__Data extract__.

------------------------------------------------------------

(* ===== verification/Logger.v ===== *)
(** * logger-crow: the logger

    [Logger] (logger/): the registry of sinks with its version counter, the gate that drops
    events before they are formatted, the consumer loop that moves events from the ring to the
    sinks' strands, the janitor's sweep and the shutdown sequence. Producers, the threads
    that register sinks, the consumer, the strands and the thread that shuts down run
    interleaved: the step relation has one step per critical section or atomic access. The
    ring is the disruptor of Disruptor.v seen through its contract: slots are claimed in
    sequence, published in any order, and read by the consumer in sequence once published. A
    claim that would wait for room is a step that is not enabled yet. One thread calls
    [shutdown]; a second caller would return at its test of [running_] while the first is still
    draining, and is not modelled. *)

From S2P Require Import Prelude SqlText LogSink.

#[local] Open Scope Z_scope.

(** ** [LoggerConfig] *)
Inductive WaitStrategy := BusySpin | Yielding | Blocking | StrategyValue (v : Z).

(** [create_wait_strategy]: values without a name get the default. *)
Definition create_wait_strategy (s : WaitStrategy) : WaitStrategy :=
  match s with BusySpin => BusySpin | Blocking => Blocking | Yielding | StrategyValue _ => Yielding end.

Record LoggerConfig := {
  ring_buffer_size : Z;
  pool_size : Z;
  wait_strategy : WaitStrategy;
  health_check_interval : Z
}.

Definition default_logger_config : LoggerConfig :=
  {| ring_buffer_size := 8192; pool_size := 2; wait_strategy := Yielding; health_check_interval := 1000 |}.

(** [std::popcount] *)
Fixpoint popcount_pos (p : positive) : nat :=
  match p with xH => 1 | xO p => popcount_pos p | xI p => S (popcount_pos p) end.
Definition popcount (z : Z) : nat := match z with Z.pos p => popcount_pos p | _ => 0 end.

Definition validate (c : LoggerConfig) : result exn unit :=
  if negb (popcount (ring_buffer_size c) =? 1)%nat then Err (InvalidArgument (B "Ring buffer size must be a power of 2"))
  else Ok tt.

(** ** The registry and the gate *)

(** A sink object is known by its identity; [strand] is the one made for this registration. *)
Record SinkSlot := { sink : nat; strand : nat }.
Abbreviation SinkTable := (list SinkSlot).

Abbreviation Sinks := (gmap nat SinkBase).
Definition base_of (sinks : Sinks) (id : nat) : SinkBase := default new_base (sinks !! id).
Definition hint_of (sinks : Sinks) (id : nat) : DispatchHint := dispatch_hint (base_of sinks id).

Definition publish_gate (sinks : Sinks) (table : SinkTable) : Z :=
  fold_left (fun g slot => Z.min g (level_code (threshold (hint_of sinks (sink slot))))) table drop_all_threshold.

Definition passes_gate (gate : Z) (lvl : LogLevel) : bool := gate <=? level_code lvl.

(** [remove_sink]: the first slot of that sink, found by identity. *)
Fixpoint erase_sink (id : nat) (table : SinkTable) : option SinkTable :=
  match table with
  | [] => None
  | slot :: rest => if (sink slot =? id)%nat then Some rest else (slot ::.) <$> erase_sink id rest
  end.

(** ** Producing *)

(** [apply_meta] and the rest of [publish_event]: the event a slot holds when it is published.
    The message was swapped in; the prefix is truncated to its capacity. *)
Definition make_event (lvl : LogLevel) (prefix_text msg : bytes) (loc : source_location) (time tid : Z) (pid : Z) : LogEvent :=
  {| level := lvl; prefix := inline_assign (inline_string 31) prefix_text; message := msg; location := loc;
     time_point := time; LogSink.tid := Z.to_N tid; LogSink.pid := pid; shutdown_signal := false |}.

(** [log]: nothing below the gate; otherwise one event. *)
Definition log (gate : Z) (lvl : LogLevel) (prefix_text msg : bytes) (loc : source_location) (time tid pid : Z) : option LogEvent :=
  if negb (passes_gate gate lvl) then None else Some (make_event lvl prefix_text msg loc time tid pid).

(** [stream]: the proxy keeps the level and the truncated prefix, collects what is inserted, and
    publishes it when it is destroyed; a gated-out proxy has no logger and publishes nothing. *)
Definition stream (gate : Z) (lvl : LogLevel) (prefix_text : bytes) (inserted : list bytes) (loc : source_location) (time tid pid : Z) : option LogEvent :=
  let prefix_ := inline_assign (inline_string 31) prefix_text in
  if passes_gate gate lvl then Some (make_event lvl (inline_view prefix_) (concat inserted) loc time tid pid) else None.

(** ** Consuming *)

(** The collecting loop over the published slots: the batch, its highest level, how many
    slots were consumed, and whether the shutdown sentinel stopped it. *)
Fixpoint collect (published : list LogEvent) (max_lvl : LogLevel) : list LogEvent * LogLevel * nat * bool :=
  match published with
  | [] => ([], max_lvl, 0%nat, false)
  | e :: rest =>
      if shutdown_signal e then ([], max_lvl, 1%nat, true)
      else
        let max_lvl := if level_code max_lvl <? level_code (level e) then level e else max_lvl in
        let '(batch, m, n, stop) := collect rest max_lvl in (e :: batch, m, S n, stop)
  end.

(** What the dispatch loop does with one sink. *)
Inductive decision := Post | SkipLevel | SkipDead.

#[export] Instance decision_eq_dec : EqDecision decision.
Proof. solve_decision. Defined.

Definition decide_dispatch (hint : DispatchHint) (max_lvl : LogLevel) : decision :=
  if level_code max_lvl <? level_code (threshold hint) then SkipLevel
  else if bool_decide (status hint = Dead) then SkipDead
  else Post.

(** Work posted to a strand. *)
Inductive task := ProcessBatch (batch : list LogEvent) | Flush | Maintain | FinalFlush.

Abbreviation Strands := (gmap nat (list task)).
Definition queue (strands : Strands) (k : nat) : list task := default [] (strands !! k).
Definition post (k : nat) (t : task) (strands : Strands) : Strands := <[k := queue strands k ++ [t]]> strands.

(** ** The janitor *)
Record PendingTransition := { pt_sink : nat; pt_from : SinkStatus; pt_to : SinkStatus; pt_reason : bytes; pt_undelivered : Z }.

Definition set_reported (st : SinkStatus) (b : SinkBase) : SinkBase :=
  {| dispatch_word := dispatch_word b; undelivered_ := undelivered_ b; consecutive_failures := consecutive_failures b;
     last_error_ := last_error_ b; reported_status := st |}.

Fixpoint report_transitions (table : SinkTable) (sinks : Sinks) : Sinks * list PendingTransition :=
  match table with
  | [] => (sinks, [])
  | slot :: rest =>
      let b := base_of sinks (sink slot) in
      let st := get_status b in
      if bool_decide (reported_status b = st) then report_transitions rest sinks
      else
        let '(sinks', ts) := report_transitions rest (<[sink slot := set_reported st b]> sinks) in
        (sinks', {| pt_sink := sink slot; pt_from := reported_status b; pt_to := st; pt_reason := last_error b;
                    pt_undelivered := undelivered b |} :: ts)
  end.

(** The slots whose sink is asked to recover: every sink that is not healthy and whose deadline has passed. *)
Definition due_for_maintenance (sinks : Sinks) (now_ms : Z) (slot : SinkSlot) : bool :=
  negb (bool_decide (status (hint_of sinks (sink slot)) = Healthy)) && retry_due (hint_of sinks (sink slot)) now_ms.

(** [sink_report]: the health of every registered sink. *)
Record SinkReport := { sr_sink : nat; sr_status : SinkStatus; sr_undelivered : Z; sr_last_error : bytes }.

Definition sink_report (sinks : Sinks) (table : SinkTable) : list SinkReport :=
  (fun slot => let b := base_of sinks (sink slot) in
               {| sr_sink := sink slot; sr_status := get_status b; sr_undelivered := undelivered b; sr_last_error := last_error b |}) <$> table.

(** [default_error_report]: the message, and where it goes. [address] renders the sink's pointer. *)
Definition report_message (address : nat -> bytes) (t : PendingTransition) : bytes :=
  B "sink " ++ address (pt_sink t) ++ B " " ++ status_to_string (pt_from t) ++ B " -> " ++ status_to_string (pt_to t) ++
  B ": " ++ (if bool_decide (pt_reason t = []) then B "no reason recorded" else pt_reason t) ++
  B " (" ++ to_decimal (Z.to_N (pt_undelivered t)) ++ B " events undelivered)".

(** [should_log] is the sink's virtual filter. *)
Definition covered (should_log : nat -> LogLevel -> bytes -> bool) (sinks : Sinks) (table : SinkTable) : bool :=
  existsb (fun slot => negb (bool_decide (get_status (base_of sinks (sink slot)) = Dead)) &&
                       should_log (sink slot) Error (B "crow")) table.

Inductive report := Relogged (e : LogEvent) | ToStderr (text : bytes).

Definition default_error_report (address : nat -> bytes) (should_log : nat -> LogLevel -> bytes -> bool)
  (loc : source_location) (time tid pid : Z) (sinks : Sinks) (table : SinkTable) (t : PendingTransition) : report :=
  let message := report_message address t in
  if covered should_log sinks table then Relogged (make_event Error (B "crow") message loc time tid pid)
  else ToStderr (B "[crow] " ++ message).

------------------------------------------------------------

__Directions__. Leave out every line above except those from the line with "(** [remove_sink]: the" up to and including the line with "The message was", and copy those exactly.

__Solution for this exercise__.
(** [remove_sink]: the first slot of that sink, found by identity. *)
Fixpoint erase_sink (id : nat) (table : SinkTable) : option SinkTable :=
  match table with
  | [] => None
  | slot :: rest => if (sink slot =? id)%nat then Some rest else (slot ::.) <$> erase_sink id rest
  end.

(** ** Producing *)

(** [apply_meta] and the rest of [publish_event]: the event a slot holds when it is published.
    The message was swapped in; the prefix is truncated to its capacity. *)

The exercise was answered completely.